# WORK REQUIRED:
Within the records below, reproduce without change the lines from the line that has "Context (code : Z -> option (instr * Z))." through the line that has "eapply runs_l; [exact H6|reflexivity|apply", and only those.
◆ ◆ ◆ ◆ ◆
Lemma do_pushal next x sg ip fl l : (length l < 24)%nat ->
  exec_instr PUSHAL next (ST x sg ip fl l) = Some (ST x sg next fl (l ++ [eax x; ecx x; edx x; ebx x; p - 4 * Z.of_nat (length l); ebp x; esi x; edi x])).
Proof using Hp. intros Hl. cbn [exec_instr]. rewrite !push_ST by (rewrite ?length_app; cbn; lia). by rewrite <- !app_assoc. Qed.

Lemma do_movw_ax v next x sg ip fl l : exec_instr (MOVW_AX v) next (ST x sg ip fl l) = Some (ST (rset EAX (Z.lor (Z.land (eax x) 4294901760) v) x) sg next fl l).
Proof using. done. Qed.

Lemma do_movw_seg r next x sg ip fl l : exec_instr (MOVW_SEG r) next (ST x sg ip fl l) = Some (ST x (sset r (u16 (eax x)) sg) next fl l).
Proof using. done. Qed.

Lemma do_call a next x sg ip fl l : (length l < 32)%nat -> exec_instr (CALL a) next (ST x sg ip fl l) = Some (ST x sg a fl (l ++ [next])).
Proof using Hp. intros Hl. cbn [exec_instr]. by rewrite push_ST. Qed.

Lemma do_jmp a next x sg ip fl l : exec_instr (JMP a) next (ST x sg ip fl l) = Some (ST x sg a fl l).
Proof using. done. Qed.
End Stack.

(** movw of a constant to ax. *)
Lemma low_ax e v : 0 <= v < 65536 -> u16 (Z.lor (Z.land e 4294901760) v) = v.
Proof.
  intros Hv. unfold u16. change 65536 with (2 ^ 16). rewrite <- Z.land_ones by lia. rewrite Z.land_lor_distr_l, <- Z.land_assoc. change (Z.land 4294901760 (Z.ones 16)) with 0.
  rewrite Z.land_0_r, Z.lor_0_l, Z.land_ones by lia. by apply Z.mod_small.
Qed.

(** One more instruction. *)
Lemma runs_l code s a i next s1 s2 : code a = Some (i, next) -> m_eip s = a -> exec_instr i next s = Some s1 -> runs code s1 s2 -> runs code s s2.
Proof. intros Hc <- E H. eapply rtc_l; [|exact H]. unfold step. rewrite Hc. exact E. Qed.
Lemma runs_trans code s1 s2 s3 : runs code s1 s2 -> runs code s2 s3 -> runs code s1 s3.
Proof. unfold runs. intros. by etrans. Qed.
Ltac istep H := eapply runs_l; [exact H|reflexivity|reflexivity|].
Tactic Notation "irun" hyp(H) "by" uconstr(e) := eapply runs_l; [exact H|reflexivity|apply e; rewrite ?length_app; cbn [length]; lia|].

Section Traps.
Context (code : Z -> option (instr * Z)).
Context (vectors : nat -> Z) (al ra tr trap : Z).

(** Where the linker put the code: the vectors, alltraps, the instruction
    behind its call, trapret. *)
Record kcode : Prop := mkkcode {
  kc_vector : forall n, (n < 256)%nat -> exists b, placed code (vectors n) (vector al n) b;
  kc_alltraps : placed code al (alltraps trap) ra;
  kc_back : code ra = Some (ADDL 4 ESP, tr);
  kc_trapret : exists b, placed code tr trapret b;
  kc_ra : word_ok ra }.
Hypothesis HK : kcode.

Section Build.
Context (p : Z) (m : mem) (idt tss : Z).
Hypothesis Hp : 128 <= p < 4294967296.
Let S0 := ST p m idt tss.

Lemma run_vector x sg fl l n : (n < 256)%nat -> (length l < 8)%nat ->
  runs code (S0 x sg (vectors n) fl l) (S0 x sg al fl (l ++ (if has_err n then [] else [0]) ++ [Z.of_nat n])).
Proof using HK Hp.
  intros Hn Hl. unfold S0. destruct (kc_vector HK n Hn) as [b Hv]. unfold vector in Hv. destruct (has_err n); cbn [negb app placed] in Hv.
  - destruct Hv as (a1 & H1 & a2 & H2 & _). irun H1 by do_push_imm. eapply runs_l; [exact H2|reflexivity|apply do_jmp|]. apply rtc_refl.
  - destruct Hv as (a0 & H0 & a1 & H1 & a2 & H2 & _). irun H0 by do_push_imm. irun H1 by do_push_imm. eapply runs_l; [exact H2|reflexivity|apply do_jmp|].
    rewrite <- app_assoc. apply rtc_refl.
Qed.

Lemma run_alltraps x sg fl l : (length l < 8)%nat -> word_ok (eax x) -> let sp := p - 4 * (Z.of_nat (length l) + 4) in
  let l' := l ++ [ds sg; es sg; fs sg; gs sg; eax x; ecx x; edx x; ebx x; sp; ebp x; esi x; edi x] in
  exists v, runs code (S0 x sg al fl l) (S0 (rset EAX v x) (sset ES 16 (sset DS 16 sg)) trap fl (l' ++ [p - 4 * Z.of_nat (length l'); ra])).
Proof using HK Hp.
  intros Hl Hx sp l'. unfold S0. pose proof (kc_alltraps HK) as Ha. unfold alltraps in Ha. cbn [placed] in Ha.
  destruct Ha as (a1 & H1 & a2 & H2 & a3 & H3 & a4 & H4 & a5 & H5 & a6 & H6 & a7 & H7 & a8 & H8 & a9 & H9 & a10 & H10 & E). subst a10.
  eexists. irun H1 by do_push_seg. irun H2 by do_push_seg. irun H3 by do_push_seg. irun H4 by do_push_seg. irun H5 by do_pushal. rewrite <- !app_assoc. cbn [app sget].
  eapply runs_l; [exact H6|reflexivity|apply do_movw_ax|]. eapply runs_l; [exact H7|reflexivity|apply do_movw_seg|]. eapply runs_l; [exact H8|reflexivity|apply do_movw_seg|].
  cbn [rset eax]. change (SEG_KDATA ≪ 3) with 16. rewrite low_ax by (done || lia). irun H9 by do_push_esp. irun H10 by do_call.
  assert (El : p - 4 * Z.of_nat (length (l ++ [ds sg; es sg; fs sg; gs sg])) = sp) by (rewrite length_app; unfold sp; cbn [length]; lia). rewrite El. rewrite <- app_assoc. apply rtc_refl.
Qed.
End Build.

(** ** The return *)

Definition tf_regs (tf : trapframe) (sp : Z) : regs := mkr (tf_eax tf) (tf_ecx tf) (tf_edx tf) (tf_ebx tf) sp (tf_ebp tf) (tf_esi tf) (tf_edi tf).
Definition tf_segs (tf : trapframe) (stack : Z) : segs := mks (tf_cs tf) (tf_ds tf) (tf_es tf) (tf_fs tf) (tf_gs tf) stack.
◆ ◆ ◆ ◆ ◆
# ANSWER SECTION:
Context (code : Z -> option (instr * Z)).
Context (vectors : nat -> Z) (al ra tr trap : Z).

(** Where the linker put the code: the vectors, alltraps, the instruction
    behind its call, trapret. *)
Record kcode : Prop := mkkcode {
  kc_vector : forall n, (n < 256)%nat -> exists b, placed code (vectors n) (vector al n) b;
  kc_alltraps : placed code al (alltraps trap) ra;
  kc_back : code ra = Some (ADDL 4 ESP, tr);
  kc_trapret : exists b, placed code tr trapret b;
  kc_ra : word_ok ra }.
Hypothesis HK : kcode.

Section Build.
Context (p : Z) (m : mem) (idt tss : Z).
Hypothesis Hp : 128 <= p < 4294967296.
Let S0 := ST p m idt tss.

Lemma run_vector x sg fl l n : (n < 256)%nat -> (length l < 8)%nat ->
  runs code (S0 x sg (vectors n) fl l) (S0 x sg al fl (l ++ (if has_err n then [] else [0]) ++ [Z.of_nat n])).
Proof using HK Hp.
  intros Hn Hl. unfold S0. destruct (kc_vector HK n Hn) as [b Hv]. unfold vector in Hv. destruct (has_err n); cbn [negb app placed] in Hv.
  - destruct Hv as (a1 & H1 & a2 & H2 & _). irun H1 by do_push_imm. eapply runs_l; [exact H2|reflexivity|apply do_jmp|]. apply rtc_refl.
  - destruct Hv as (a0 & H0 & a1 & H1 & a2 & H2 & _). irun H0 by do_push_imm. irun H1 by do_push_imm. eapply runs_l; [exact H2|reflexivity|apply do_jmp|].
    rewrite <- app_assoc. apply rtc_refl.
Qed.

Lemma run_alltraps x sg fl l : (length l < 8)%nat -> word_ok (eax x) -> let sp := p - 4 * (Z.of_nat (length l) + 4) in
  let l' := l ++ [ds sg; es sg; fs sg; gs sg; eax x; ecx x; edx x; ebx x; sp; ebp x; esi x; edi x] in
  exists v, runs code (S0 x sg al fl l) (S0 (rset EAX v x) (sset ES 16 (sset DS 16 sg)) trap fl (l' ++ [p - 4 * Z.of_nat (length l'); ra])).
Proof using HK Hp.
  intros Hl Hx sp l'. unfold S0. pose proof (kc_alltraps HK) as Ha. unfold alltraps in Ha. cbn [placed] in Ha.
  destruct Ha as (a1 & H1 & a2 & H2 & a3 & H3 & a4 & H4 & a5 & H5 & a6 & H6 & a7 & H7 & a8 & H8 & a9 & H9 & a10 & H10 & E). subst a10.
  eexists. irun H1 by do_push_seg. irun H2 by do_push_seg. irun H3 by do_push_seg. irun H4 by do_push_seg. irun H5 by do_pushal. rewrite <- !app_assoc. cbn [app sget].
  eapply runs_l; [exact H6|reflexivity|apply do_movw_ax|]. eapply runs_l; [exact H7|reflexivity|apply do_movw_seg|]. eapply runs_l; [exact H8|reflexivity|apply do_movw_seg|].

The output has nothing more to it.